The process is similar to what happens when oil and gas companies inject wastewater from wells into faulted areas in places like Oklahoma and Texas. This water lubricates the faults, reducing the friction necessary for them to rupture.
The difference is that Giardini and his team have a dense network of seismometers and accelerometers directly on the fault, allowing them to measure exactly how it is moving in response to this decrease in friction. The team has already triggered hundreds of thousands of zero-magnitude earthquakes. (Since earthquakes are measured on a nonlinear logarithmic scale, it is possible to have very small earthquakes with magnitudes of zero or even with negative magnitudes.)

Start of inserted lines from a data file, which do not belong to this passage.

Lemma feed_reports_witness :
  ∃ results,
    validate_product_feed Sample.lib df_blank_page load_specifications = Ok results
    ∧ ∃ per_row,
        Forall2 (λ row p,
                   validate_row Sample.lib df_blank_page row load_specifications = Ok p)
          (rows df_blank_page) per_row
        ∧ all_errors results
          = entries_of df_blank_page fst 0 (zip (rows df_blank_page) per_row)
        ∧ all_warnings results
          = entries_of df_blank_page snd 0 (zip (rows df_blank_page) per_row).
Proof.
  destruct (validate_product_feed_coverage Sample.lib df_blank_page
              load_specifications
              (load_specifications_runs_on Sample.lib df_blank_page
                 ltac:(discriminate)))
    as (results & Hrun & _).
  exists results. split; [exact Hrun|].
  exact (feed_reports Sample.lib df_blank_page load_specifications results Hrun).
Defined.

Example blank_page_reports :
  ∃ results,
    validate_product_feed Sample.lib df_blank_page load_specifications = Ok results
    ∧ all_errors results
      = [ {| product_id := VStr "Row 0";
             messages := [ "Required field 'title' is missing";
                           "Required field 'description' is missing" ] |} ]
    ∧ all_warnings results = [].
Proof. eexists. split; [vm_compute; reflexivity|]. split; reflexivity. Qed.
Lemma passes_report (Q : Event -> Prop) (context : Context) (page : Page)
  (repo_token : option pystr) (repo : pystr) (tok cid : option pystr)
  (w : World) :
  spares Q ->
  Q (EScreenshot page SCREENSHOT_PATH) ->
  (truthy_opt tok && truthy_opt cid = true ->
   forall r, telegram_call (EHttp r) = true -> Q (EHttp r)) ->
  (truthy_opt repo_token && truthy repo
   && truthy (format_cookies (jar (script w))) = true ->
   forall r, github_call (EHttp r) = true -> Q (EHttp r)) ->
  passes Q (report context page repo_token repo tok cid) w.
Proof.
  intros HQ Hshot Ht Hg. unfold report.
  apply passes_bind; [now apply passes_here|]. intros now w1 E1 S1.
  apply passes_bind; [apply only_print; now apply HQ|]. intros [] w2 E2 S2.
  apply passes_bind; [now apply only_external|]. intros [] w3 E3 S3.
  apply passes_bind; [apply only_print; now apply HQ|]. intros [] w4 E4 S4.
  apply passes_bind.
  { unfold context_cookies.
    apply only_bind; [apply only_external; [now apply HQ|reflexivity]|].
    intros _ w5. now apply passes_here. }
  intros jar_now w5 E5 S5. cbv zeta.
  assert (jar_now = jar (script w)) as ->.
  { unfold context_cookies, bind, external in E5.
    destruct (fault (script w4) (calls w4)); inversion E5; subst.
    cbn [script log tick_call]. congruence. }
  apply passes_bind; [now apply only_refresh|]. intros logs w6 _ _.
  now apply only_notify.
Qed.

Lemma passes_session (Q : Event -> Prop) (context : Context)
  (cookie repo_token : option pystr) (repo : pystr)
  (tok cid : option pystr) (w : World) :
  spares Q ->
  (forall page w1,
     login_with_cookie context (the cookie) 2 w = (Return (page, true), w1) ->
     Q (EScreenshot page SCREENSHOT_PATH)) ->
  (truthy_opt tok && truthy_opt cid = true ->
   forall r, telegram_call (EHttp r) = true -> Q (EHttp r)) ->
  (truthy_opt repo_token && truthy repo
   && truthy (format_cookies (jar (script w))) = true ->
   forall r, github_call (EHttp r) = true -> Q (EHttp r)) ->
  passes Q (session context cookie repo_token repo tok cid) w.
Proof.
  intros HQ Hshot Ht Hg. unfold session.
  apply passes_bind; [now apply only_login|].
  intros [page ok] w1 E1 S1. cbv zeta. cbn [fst snd].
  destruct ok; cbn [negb].
  - apply passes_bind; [apply only_ret|]. intros [] w2 E2 S2.
    apply passes_report; auto.
    + now apply (Hshot page w1).
    + rewrite S2, S1. exact Hg.
  - apply passes_bind; [now apply only_login_failed|].
    intros [] w2 E2 _. destruct (login_failed_exits tok cid w1) as [G _].
    rewrite E2 in G. discriminate.
Qed.

(** The events of [main]: every one has a property [Q] that the browser
    calls have, that the Telegram requests have when Telegram is set,
    that the GitHub requests have when the refresh is due, and that the
    screenshot of the page of a successful login has. *)
Lemma passes_main (Q : Event -> Prop) (w : World) :
  spares Q ->
  (forall b c w3 page w4,
     started w b c w3 ->
     login_with_cookie c (the (environ (script w) (lit "ZEABUR_COOKIE"))) 2
       w3 = (Return (page, true), w4) ->
     Q (EScreenshot page SCREENSHOT_PATH)) ->
  (telegram_set (script w) = true ->
   forall r, telegram_call (EHttp r) = true -> Q (EHttp r)) ->
  (refresh_due (script w) = true ->
   forall r, github_call (EHttp r) = true -> Q (EHttp r)) ->
  passes Q main w.
Proof.
  intros HQ Hshot Ht Hg. unfold main.
  do 5 (apply passes_bind; [now apply passes_here|];
        let v := fresh "v" in let w0 := fresh "w0" in
        let E := fresh "E" in
        intros v w0 E _; unfold environ_get in E; injection E as <- <-).
  cbv zeta. apply passes_bind.
  { destruct (negb _); [|apply only_ret].
    apply only_bind; [apply only_print; now apply HQ|]. intros _.
    apply only_raise. }
  intros [] w0 E0 _.
  destruct (truthy_opt (environ (script w) (lit "ZEABUR_COOKIE")));
    cbn [negb] in E0.
  2: { unfold bind, print, emit, sys_exit, raise in E0. discriminate. }
  injection E0 as <-.
  apply passes_bind; [apply only_print; now apply HQ|].
  intros [] w0 E0 S0. unfold print, emit in E0. injection E0 as <-.
  unfold with_.
  apply passes_bind; [apply only_external; [now apply HQ|reflexivity]|].
  intros [] w1 E1 S1.
  apply passes_try_finally;
    [|apply only_external; [now apply HQ|reflexivity]].
  apply passes_bind.
  { unfold launch. apply only_bind; [|intros _; apply only_ret].
    apply only_external; [now apply HQ|reflexivity]. }
  intros b w2 E2 S2. apply passes_bind.
  { unfold new_context. apply only_bind; [|intros _; apply only_ret].
    apply only_external; [now apply HQ|reflexivity]. }
  intros c w3 E3 S3.
  apply passes_try_finally;
    [|apply only_external; [now apply HQ|reflexivity]].
  assert (Hs : script w3 = script w) by congruence.
  apply passes_try_except.
  - apply passes_session; auto.
    + intros page w4 Hl. apply (Hshot b c w3 page w4); auto.
      exists w1, w2. auto.
    + rewrite Hs. exact Hg.
  - intros msg w4 _ _. now apply only_on_error.
Qed.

Next week, researchers will begin injecting hot water into the fault to see how temperature affects the evolution of an earthquake. And in March, Giardini said, they will start triggering earthquakes up to magnitude 1.
The idea is that if they can determine what parameters trigger an earthquake of a certain size – if they can, in essence, trigger an earthquake of the size they want – they will eventually be able to measure a dangerous fault in the real world before it ruptures and calculate the kinds of stresses needed to trigger an earthquake of a certain size on that fault.
“A few years ago [in February 2023]there was a very large earthquake on the border between Syria and Turkey,” Giardini said. “We know that this fault will continue south and north. We want to try to understand: will the next earthquake be magnitude 7, 8 or 8.5?”
Already, he says, certain parameters, such as the extent of deformation in the rocks outside the fault, are proving important. Researchers are also beginning to better understand how earthquakes move from one fault to a neighboring fault.
“We’re seeing examples that we’re producing ourselves underground that look a lot like what’s happening in nature,” Giardini said.